(** ** The contracts of the catalog *)

Lemma catalog_identity c : c ∈ contracts → contract_identity c.
Proof.
  intros Hc.
  assert (H : forallb (λ c, negb (blank (sc_strategy_group_id c)) && negb (blank (sc_strategy_version_id c))
                            && negb (blank (sc_event_spec_id c))) contracts = true)
    by (vm_compute; reflexivity).
  rewrite forallb_forall in H. specialize (H c (proj1 (list_elem_of_In _ _) Hc)).
  rewrite !andb_true_iff, !negb_true_iff in H. destruct H as ((? & ?) & ?). done.
Qed.

(** C32: Every registered Event is answered by its detector on every constructed
    snapshot; the one exception is the long US opening range, whose stop fact
    may be refused. *)
Theorem detectors_answer c s :
  c ∈ contracts → constructed_market s →
  (∃ r, detect (sc_event_spec_id c) s = Ok r ∧ dr_event_spec_id r = sc_event_spec_id c) ∨
  sc_event_id c = "SOR-US-LONG-15M" ∧ detect (sc_event_spec_id c) s = Raise refused_stop.
Proof.
  intros Hc Hs. destruct (detector_outcome s Hs c Hc) as [(r & Hr & He & _)|[-> H]]; [left|right].
  - exists r. split; [exact Hr|exact He].
  - split; [reflexivity|exact H].
Qed.

(** C10: A triggered result of a registered detector becomes a validated signal in
    every scope that serves its contract, and the protection reference the Claim
    builder reads off that signal lies strictly on the protective side of the
    close of the trigger candle. *)
Theorem triggered_detection_signals c s r scope episode auth :
  c ∈ contracts → constructed_market s →
  detect (sc_event_spec_id c) s = Ok r → detector_triggered r = true →
  scope_identity scope → scope_serves c scope = true → episode_argument c episode →
  ∃ sg p latest,
    produce_strategy_signal c scope r (dr_facts r) episode auth = Ok sg ∧
    protection_reference sg = Some p ∧
    last (market_candles s (sc_timeframe c)) = Some latest ∧
    ck_close_time_ms latest = sg_occurred_at_ms sg ∧
    protective (sc_position_side c) p (ck_close latest) ∧
    sg_facts sg = dr_facts r ∧
    mk_trigger_candle_close_time_ms s = sg_occurred_at_ms sg ∧
    sg_observed_at_ms sg = mk_trigger_candle_close_time_ms s ∧
    sg_observed_at_ms sg < sg_expires_at_ms sg.
Proof.
  intros Hc Hs Hr Htr Hscope Hserves He.
  destruct (detector_outcome s Hs c Hc) as [(r' & Hr' & Hev & Hd)|[_ H]]; [|rewrite H in Hr; discriminate Hr].
  rewrite Hr in Hr'. apply Ok_inj in Hr' as <-.
  destruct (Hd Htr) as (Hocc & p & (latest & Hl & Hlt & Hp) & Hsound).
  assert (Hpos : (0 < dval p)%Q) by (destruct (sc_position_side c); cbn in Hp; lra).
  destruct (sound_report_signals c s r p scope episode auth (catalog_identity c Hc) Hscope Hserves He
              (trigger_of s Hs) Hev Htr Hocc Hpos Hsound) as (sg & H1 & H2 & H3 & H4 & H5 & H6).
  exists sg, p, latest. rewrite H4, H5.
  repeat (split; [first [exact H1|exact H2|exact Hl|exact Hlt|exact Hp|exact H3|reflexivity]|]).
  exact H6.
Qed.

Task statement:
Return every record in full, word for word.

Task output:
(** ** The contracts of the catalog *)

Lemma catalog_identity c : c ∈ contracts → contract_identity c.
Proof.
  intros Hc.
  assert (H : forallb (λ c, negb (blank (sc_strategy_group_id c)) && negb (blank (sc_strategy_version_id c))
                            && negb (blank (sc_event_spec_id c))) contracts = true)
    by (vm_compute; reflexivity).
  rewrite forallb_forall in H. specialize (H c (proj1 (list_elem_of_In _ _) Hc)).
  rewrite !andb_true_iff, !negb_true_iff in H. destruct H as ((? & ?) & ?). done.
Qed.

(** C32: Every registered Event is answered by its detector on every constructed
    snapshot; the one exception is the long US opening range, whose stop fact
    may be refused. *)
Theorem detectors_answer c s :
  c ∈ contracts → constructed_market s →
  (∃ r, detect (sc_event_spec_id c) s = Ok r ∧ dr_event_spec_id r = sc_event_spec_id c) ∨
  sc_event_id c = "SOR-US-LONG-15M" ∧ detect (sc_event_spec_id c) s = Raise refused_stop.
Proof.
  intros Hc Hs. destruct (detector_outcome s Hs c Hc) as [(r & Hr & He & _)|[-> H]]; [left|right].
  - exists r. split; [exact Hr|exact He].
  - split; [reflexivity|exact H].
Qed.

(** C10: A triggered result of a registered detector becomes a validated signal in
    every scope that serves its contract, and the protection reference the Claim
    builder reads off that signal lies strictly on the protective side of the
    close of the trigger candle. *)
Theorem triggered_detection_signals c s r scope episode auth :
  c ∈ contracts → constructed_market s →
  detect (sc_event_spec_id c) s = Ok r → detector_triggered r = true →
  scope_identity scope → scope_serves c scope = true → episode_argument c episode →
  ∃ sg p latest,
    produce_strategy_signal c scope r (dr_facts r) episode auth = Ok sg ∧
    protection_reference sg = Some p ∧
    last (market_candles s (sc_timeframe c)) = Some latest ∧
    ck_close_time_ms latest = sg_occurred_at_ms sg ∧
    protective (sc_position_side c) p (ck_close latest) ∧
    sg_facts sg = dr_facts r ∧
    mk_trigger_candle_close_time_ms s = sg_occurred_at_ms sg ∧
    sg_observed_at_ms sg = mk_trigger_candle_close_time_ms s ∧
    sg_observed_at_ms sg < sg_expires_at_ms sg.
Proof.
  intros Hc Hs Hr Htr Hscope Hserves He.
  destruct (detector_outcome s Hs c Hc) as [(r' & Hr' & Hev & Hd)|[_ H]]; [|rewrite H in Hr; discriminate Hr].
  rewrite Hr in Hr'. apply Ok_inj in Hr' as <-.
  destruct (Hd Htr) as (Hocc & p & (latest & Hl & Hlt & Hp) & Hsound).
  assert (Hpos : (0 < dval p)%Q) by (destruct (sc_position_side c); cbn in Hp; lra).
  destruct (sound_report_signals c s r p scope episode auth (catalog_identity c Hc) Hscope Hserves He
              (trigger_of s Hs) Hev Htr Hocc Hpos Hsound) as (sg & H1 & H2 & H3 & H4 & H5 & H6).
  exists sg, p, latest. rewrite H4, H5.
  repeat (split; [first [exact H1|exact H2|exact Hl|exact Hlt|exact Hp|exact H3|reflexivity]|]).
  exact H6.
Qed.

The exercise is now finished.